I seriously wish that they would stop trying to link this all to
human agency. The time frames for the data are way too short and
regardless, it is lousy science to march in with a preconceived
assumption.
These types of conclusions really need centuries of comparable data
which is mostly impossible to reconstruct for most variables.
We do know that the ozone content of the atmosphere has changed and
even this data stream is unfortunately only some sixty years old.
Yet it did lead to investigation and the elimination of a non natural
man made driver. Such should be done for all chemicals used
industrially as a matter of course just to avoid been possibly bit.
That has not happened yet.
All other natural risk factors have naturally robust elimination
pathways we can generally rely on.
What is most interesting is the observed variation in lowering
Stratosphere temperatures and rising Troposphere temperatures. We
cannot determine if this is even unusual although we sort of think it
is. We need to ask if it is a lagging effect of the ozone variation
which I suspect gives us the easiest pathway to causation.
It may even reflect a measured shift in cosmic ray intensity.
So before we attempt to link it to the lower atmosphere which has had
an apparent ten percent increase in resident CO2 and little else
except a half degree in apparent temperature before flatlining
fifteen years ago, these ideas need to be aired.

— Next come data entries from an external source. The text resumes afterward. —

(** X9. Packing is additive: when two vectors and their slot-wise sum are
    in the slot range, the packed word of the sum is the sum of the packed
    words. *)
Theorem packing_additive (T : int_type) (k : Z) (xs ys : list Z) (n1 n2 : Z) :
  is_bit_packable T = true -> valid_arity T k ->
  Z.of_nat (length xs) = k -> Z.of_nat (length ys) = k ->
  Forall (in_slot_range T k) xs -> Forall (in_slot_range T k) ys ->
  Forall (in_slot_range T k) (zip_with Z.add xs ys) ->
  pack T k xs = Ok n1 -> pack T k ys = Ok n2 ->
  pack T k (zip_with Z.add xs ys) = Ok (n1 + n2).
Proof.
  intros HT Hv Hlx Hly Hxs Hys Hsum Hpx Hpy.
  pose proof (is_bit_packable_digits T HT) as Hd.
  rewrite (pack_value_any T Hd k xs Hv Hlx Hxs) in Hpx.
  rewrite (pack_value_any T Hd k ys Hv Hly Hys) in Hpy.
  injection Hpx as <-. injection Hpy as <-.
  rewrite (pack_value_any T Hd k _ Hv); [|rewrite length_zip_with; lia|assumption].
  rewrite packed_value_add by lia. reflexivity.
Qed.

Lemma packing_additive_witness :
  pack t_int 3 (zip_with Z.add [1; -2; 3] [4; 5; -6]) = Ok (3143681 + (-6286332)).
Proof.
  apply (packing_additive t_int 3 [1; -2; 3] [4; 5; -6]).
  - reflexivity.
  - vm_compute. split; [discriminate | first [reflexivity | discriminate]].
  - reflexivity.
  - reflexivity.
  - repeat constructor; vm_compute; discriminate.
  - repeat constructor; vm_compute; discriminate.
  - repeat constructor; vm_compute; discriminate.
  - vm_compute. reflexivity.
  - vm_compute. reflexivity.
Defined.

Lemma packed_value_zeros p n : packed_value p (replicate n 0) = 0.
Proof. rewrite packed_value_replicate. reflexivity. Qed.

(** X11. With one slot the packed word is the value itself: every value of
    [T] packs, for size one, to itself and unpacks to itself. *)
Theorem single_slot_identity (T : int_type) (n : Z) :
  is_bit_packable T = true -> representable T n ->
  pack T 1 [n] = Ok n /\ unpack T n 1 = Ok [n].
Proof.
  intros HT Hn. pose proof (is_bit_packable_digits T HT) as Hd.
  assert (Hv : valid_arity T 1).
  { unfold valid_arity, nbits. destruct (is_signed T); lia. }
  assert (Hin : in_slot_range T 1 n).
  { unfold in_slot_range, slot_min, slot_max, slot_bits, nbits.
    unfold representable in Hn. unfold limits_min, limits_max in *.
    destruct (is_signed T); simpl; [exact Hn|].
    rewrite Z.div_1_r. exact Hn. }
  destruct (unpack_pack T Hd 1 [n] Hv ltac:(lia) eq_refl
              ltac:(constructor; [exact Hin|constructor])) as [Hp Hu].
  simpl packed_value in Hp, Hu. rewrite Z.mul_0_r, Z.add_0_r in Hp, Hu.
  split; assumption.
Qed.

Lemma single_slot_identity_witness :
  pack t_int (1) [-2147483648] = Ok (-2147483648) /\
  unpack t_int (-2147483648) 1 = Ok [-2147483648].
Proof.
  apply (single_slot_identity t_int (-2147483648)).
  - reflexivity.
  - vm_compute. split; discriminate.
Defined.

(** X12. The zero vector and the zero word: for every valid size, [k]
    zeros pack to the word zero, and the word zero unpacks to [k] zeros. *)
Theorem zero_vector_zero_word (T : int_type) (k : Z) :
  is_bit_packable T = true -> valid_arity T k ->
  pack T k (replicate (Z.to_nat k) 0) = Ok 0 /\
  unpack T 0 k = Ok (replicate (Z.to_nat k) 0).
Proof.
  intros HT Hv. pose proof (is_bit_packable_digits T HT) as Hd.
  assert (0 <= k) by (unfold valid_arity in Hv; destruct (is_signed T); lia).
  destruct (Z.eq_dec k 0) as [->|Hk0].
  - split; [apply pack_zero; assumption | apply unpack_zero; assumption].
  - destruct (unpack_pack T Hd k (replicate (Z.to_nat k) 0) Hv ltac:(lia)) as [Hp Hu].
    + rewrite length_replicate. lia.
    + apply Forall_replicate. apply in_slot_range_zero; [assumption..|lia].
    + rewrite packed_value_zeros in Hp, Hu. split; assumption.
Qed.

Lemma zero_vector_zero_word_witness :
  pack t_unsigned_long 5 (replicate (Z.to_nat 5) 0) = Ok 0 /\
  unpack t_unsigned_long 0 5 = Ok (replicate (Z.to_nat 5) 0).
Proof.
  apply (zero_vector_zero_word t_unsigned_long 5).
  - reflexivity.
  - vm_compute. split; discriminate.
Defined.

(** X16. When packing succeeds: a vector of the length of the packer (of
    non-negative values, for an unsigned type) packs to a word exactly when
    the size is valid and every value lies in the slot range. *)
Theorem pack_succeeds_iff (T : int_type) (k : Z) (xs : list Z) :
  is_bit_packable T = true ->
  Z.of_nat (length xs) = k ->
  Forall (fun x => is_signed T = false -> 0 <= x) xs ->
  (exists n, pack T k xs = Ok n) <->
  valid_arity T k /\ Forall (in_slot_range T k) xs.
Proof.
  intros HT Hlen Hnn. pose proof (is_bit_packable_digits T HT) as Hd. split.
  - intros (n & Hn). exact (pack_ok_inv T Hd k xs n Hn Hlen Hnn).
  - intros (Hv & Hxs). eexists. apply pack_value_any; assumption.
Qed.

Lemma pack_succeeds_iff_witness :
  (exists n, pack t_unsigned 2 [3; 65536] = Ok n) <->
  valid_arity t_unsigned 2 /\ Forall (in_slot_range t_unsigned 2) [3; 65536].
Proof.
  apply (pack_succeeds_iff t_unsigned 2 [3; 65536]).
  - reflexivity.
  - reflexivity.
  - repeat constructor; intros _; lia.
Defined.

(** ** The table of packed bounds *)

Lemma sbp_minmax_loop_length T idxs : forall retval tbl,
  sbp_minmax_loop T idxs retval = Ok tbl -> length tbl = length retval.
Proof.
  induction idxs as [|i idxs IH]; intros retval tbl Hloop.
  - simpl in Hloop. congruence.
  - cbn [sbp_minmax_loop] in Hloop.
    destruct (sbp_minmax_row T i) as [row|e]; [|discriminate].
    cbn [rbind] in Hloop. apply IH in Hloop. rewrite length_insert in Hloop. exact Hloop.
Qed.

(** X10. The table of packed bounds of a signed type: the computation does
    not throw, the table has one row for each size from one to the number of
    value bits, and row [k - 1] holds the packed words of [k] copies of the
    smallest and of the largest slot value. These are values of [T], the
    first not above and the second not below zero, they are
    [2 ^ (pbits * k) - 1] apart, and every packed word of size [k] lies
    between them. *)
Theorem minmax_table_rows (T : int_type) :
  is_bit_packable T = true -> is_signed T = true ->
  exists tbl, sbp_compute_minmax_packed T = Ok tbl /\
    length tbl = Z.to_nat (limits_digits T) /\
    forall k, 1 <= k <= limits_digits T ->
      exists lo hi, tbl !! Z.to_nat (k - 1) = Some (lo, hi) /\
        pack T k (replicate (Z.to_nat k) (slot_min T k)) = Ok lo /\
        pack T k (replicate (Z.to_nat k) (slot_max T k)) = Ok hi /\
        limits_min T <= lo /\ lo <= 0 /\ 0 <= hi /\ hi <= limits_max T /\
        hi - lo = 2 ^ (slot_bits T k * k) - 1 /\
        (forall xs m, Z.of_nat (length xs) = k -> Forall (in_slot_range T k) xs ->
                      pack T k xs = Ok m -> lo <= m <= hi).
Proof.
  intros HT Hs. pose proof (is_bit_packable_digits T HT) as Hd.
  pose proof (sbp_get_mmp_lookup T Hs Hd 1 ltac:(lia)) as Hrow1.
  unfold sbp_get_mmp in Hrow1.
  destruct (sbp_compute_minmax_packed T) as [tbl|e] eqn:Heq; [|discriminate].
  assert (Hg : sbp_get_mmp T = tbl) by (unfold sbp_get_mmp; rewrite Heq; reflexivity).
  exists tbl. split; [reflexivity|]. split.
  - unfold sbp_compute_minmax_packed in Heq. apply sbp_minmax_loop_length in Heq.
    rewrite length_insert, length_replicate in Heq. exact Heq.
  - intros k Hk.
    assert (Hv : valid_arity T k) by (apply valid_arity_signed; auto; lia).
    exists (min_packed T k), (max_packed T k).
    destruct (pack_bounds T Hd k Hv ltac:(lia)) as [Hlo Hhi].
    destruct (packed_bounds_representable T Hd k Hv ltac:(lia)) as [Hrl Hrh].
    pose proof (packed_value_between T Hd k (replicate (Z.to_nat k) 0) Hv ltac:(lia)) as Hz.
    rewrite packed_value_zeros, length_replicate in Hz.
    specialize (Hz ltac:(lia)
                   ltac:(apply Forall_replicate, in_slot_range_zero; [assumption..|lia])).
    split; [rewrite <- Hg; apply sbp_get_mmp_lookup; auto; lia|].
    repeat (split; [first [assumption | lia]|]).
    split; [apply max_minus_min_packed; auto; lia|].
    intros xs m Hlen Hxs Hm.
    rewrite (pack_value T Hd k xs Hv ltac:(lia) Hlen Hxs) in Hm. injection Hm as <-.
    apply packed_value_between; auto. lia.
Qed.

Lemma minmax_table_rows_witness :
  exists tbl, sbp_compute_minmax_packed t_int = Ok tbl /\
    length tbl = Z.to_nat (limits_digits t_int) /\
    forall k, 1 <= k <= limits_digits t_int ->
      exists lo hi, tbl !! Z.to_nat (k - 1) = Some (lo, hi) /\
        pack t_int k (replicate (Z.to_nat k) (slot_min t_int k)) = Ok lo /\
        pack t_int k (replicate (Z.to_nat k) (slot_max t_int k)) = Ok hi /\
        limits_min t_int <= lo /\ lo <= 0 /\ 0 <= hi /\ hi <= limits_max t_int /\
        hi - lo = 2 ^ (slot_bits t_int k * k) - 1 /\
        (forall xs m, Z.of_nat (length xs) = k ->
                      Forall (in_slot_range t_int k) xs ->
                      pack t_int k xs = Ok m -> lo <= m <= hi).
Proof.
  apply (minmax_table_rows t_int).
  - reflexivity.
  - reflexivity.
Defined.

(** ** Shifts and wrap-around *)

Section UnsignedShifts.

Variable T : int_type.
Hypothesis T_unsigned : is_signed T = false.
Hypothesis T_digits : 1 <= limits_digits T.

Let w := limits_digits T.
(** * DeSciDataShareFhe: batch lifecycle and decryption coordination

    A shallow embedding of [contracts/DeSci_DataShare_Fhe.sol].  Storage is
    a record of scalars and finite maps, a transaction is a function from
    the storage and the transaction environment to either the new storage
    or the revert reason, and the external FHE library is an interface
    ([FHE.Lib]) the contract is parameterised by. *)

From Stdlib Require Import NArith Lia.
From stdpp Require Import gmap list.

Local Open Scope N_scope.

(** ** Machine types *)

Abbreviation uint256 := N (only parsing).
Abbreviation address := N (only parsing).
Abbreviation bytes32 := N (only parsing).
Abbreviation bytes := (list Byte.byte) (only parsing).

(** [euint32] is a user-defined value type over [bytes32] (a ciphertext
    handle); an unassigned local of that type holds the zero handle. *)
Abbreviation euint32 := N (only parsing).

Definition MAX_UINT256 : N := 2 ^ 256 - 1.

(** ** Revert reasons *)

(** The nine custom errors the contract declares, followed by the two ways
    the compiler makes a transaction revert on its own: [Panic 0x11] on
    overflow of checked arithmetic, and a revert without data when
    [abi.decode] is given fewer bytes than the static type needs. *)
Inductive Error : Type :=
| NotOwner
| NotProvider
| Paused
| CooldownActive
| BatchClosedOrInvalid
| InvalidCooldown
| ReplayAttempt
| StateMismatch
| InvalidProof
| Panic (code : N)
| DecodeRevert.

Inductive Result (A : Type) : Type :=
| Ok (a : A)
| Revert (e : Error).
Arguments Ok {A} a.
Arguments Revert {A} e.

Definition bind {A B : Type} (r : Result A) (k : A -> Result B) : Result B :=
  match r with
  | Ok a => k a
  | Revert e => Revert e
  end.

Notation "x <- r ;; k" := (bind r (fun x => k))
  (at level 100, r at next level, right associativity).
Notation "r ;;; k" := (bind r (fun _ => k))
  (at level 100, right associativity).

(** [if (c) revert e;] *)
Definition revert_if (c : bool) (e : Error) : Result unit :=
  if c then Revert e else Ok tt.
(** [req.variant ? { model, variant: req.variant } : { model }]: an empty
    string is falsy, so an empty variant is dropped like an absent one. *)
Definition withVariant (m : string) (v : option string) : AgentConfig :=
  match v with
  | Some s => if String.eqb s EmptyString then {| model := m; variant := None |}
              else {| model := m; variant := Some s |}
  | None => {| model := m; variant := None |}
  end.

(** The capability a requirement is resolved with. *)
Definition effectiveCapability (claudeCapability : ModelCapability)
    (req : AgentRequirement) : ModelCapability :=
  if ModelCapability_eqb (capability req) UnspecifiedHigh
  then claudeCapability else capability req.

(** Body of the loop over [Object.entries(AGENT_REQUIREMENTS)]. *)
Definition agentStep (avail : ProviderAvailability) (claudeCapability : ModelCapability)
    (agents : list (string * AgentConfig)) (e : string * AgentRequirement)
    : list (string * AgentConfig) :=
  let '(role, req) := e in
  if String.eqb role "librarian" && zai avail then
    setProp role {| model := ZAI_MODEL; variant := None |} agents
  else if String.eqb role "explore" then
    if claude (native avail) && isMaxPlan avail then
      setProp role {| model := "anthropic/claude-haiku-4-5"; variant := None |} agents
    else
      setProp role {| model := "opencode/grok-code"; variant := None |} agents
  else
    let capability := effectiveCapability claudeCapability req in
    let model := resolveModel capability avail in
    setProp role (withVariant model (reqVariant req)) agents.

I suspect that the observed variability could well be normal and
generally climate neutral. We need to at least assign a meaningful
probability to that been the case and it is not zero. It may even be
over fifty percent.
A human-caused
climate change signal emerges from the noise
by Staff Writers
Livermore CA (SPX) Dec 04, 2012
The troposphere is the
lowest portion of earth's atmosphere. The stratosphere sits just
above the troposphere, between 6 and 30 miles above earth's surface.
By comparing
simulations from 20 different computer models to satellite
observations, Lawrence Livermore climate scientists and colleagues
from 16 other organizations have found that tropospheric and
stratospheric temperature changes are clearly related to human
activities.
The team looked at
geographical patterns of atmospheric temperature change over the
period of satellite observations. The team's goal of the study was to
determine whether previous findings of a "discernible human
influence" on tropospheric and stratospheric temperature were
sensitive to current uncertainties in climate models and satellite
data.
The troposphere is the
lowest portion of earth's atmosphere. The stratosphere sits just
above the troposphere, between 6 and 30 miles above earth's surface.
The satellite
temperature data sets were produced by three different research
groups, and rely on measurements of the microwave emissions of oxygen
molecules. Each group made different choices in processing these raw
measurements, and in accounting for such complex effects as drifts in
satellite orbits and in instrument calibrations.
The new climate model
simulations analyzed by the team will form the scientific backbone of
the upcoming 5th assessment of the Intergovernmental Panel on Climate
Change, which is due out in 2014.
In both satellite
observations and the computer model simulations of historical climate
change, the lower stratosphere cools markedly over the past 33
years. This cooling is primarily a response to the human-caused
depletion of stratospheric ozone.[
This assertion has generally gone unchallenged and I find that
disquieting - arclein]
The observations and
model simulations also show a common pattern of large-scale
warming of the lower troposphere, with largest warming over the
Arctic, and muted warming (or even cooling) over Antarctica.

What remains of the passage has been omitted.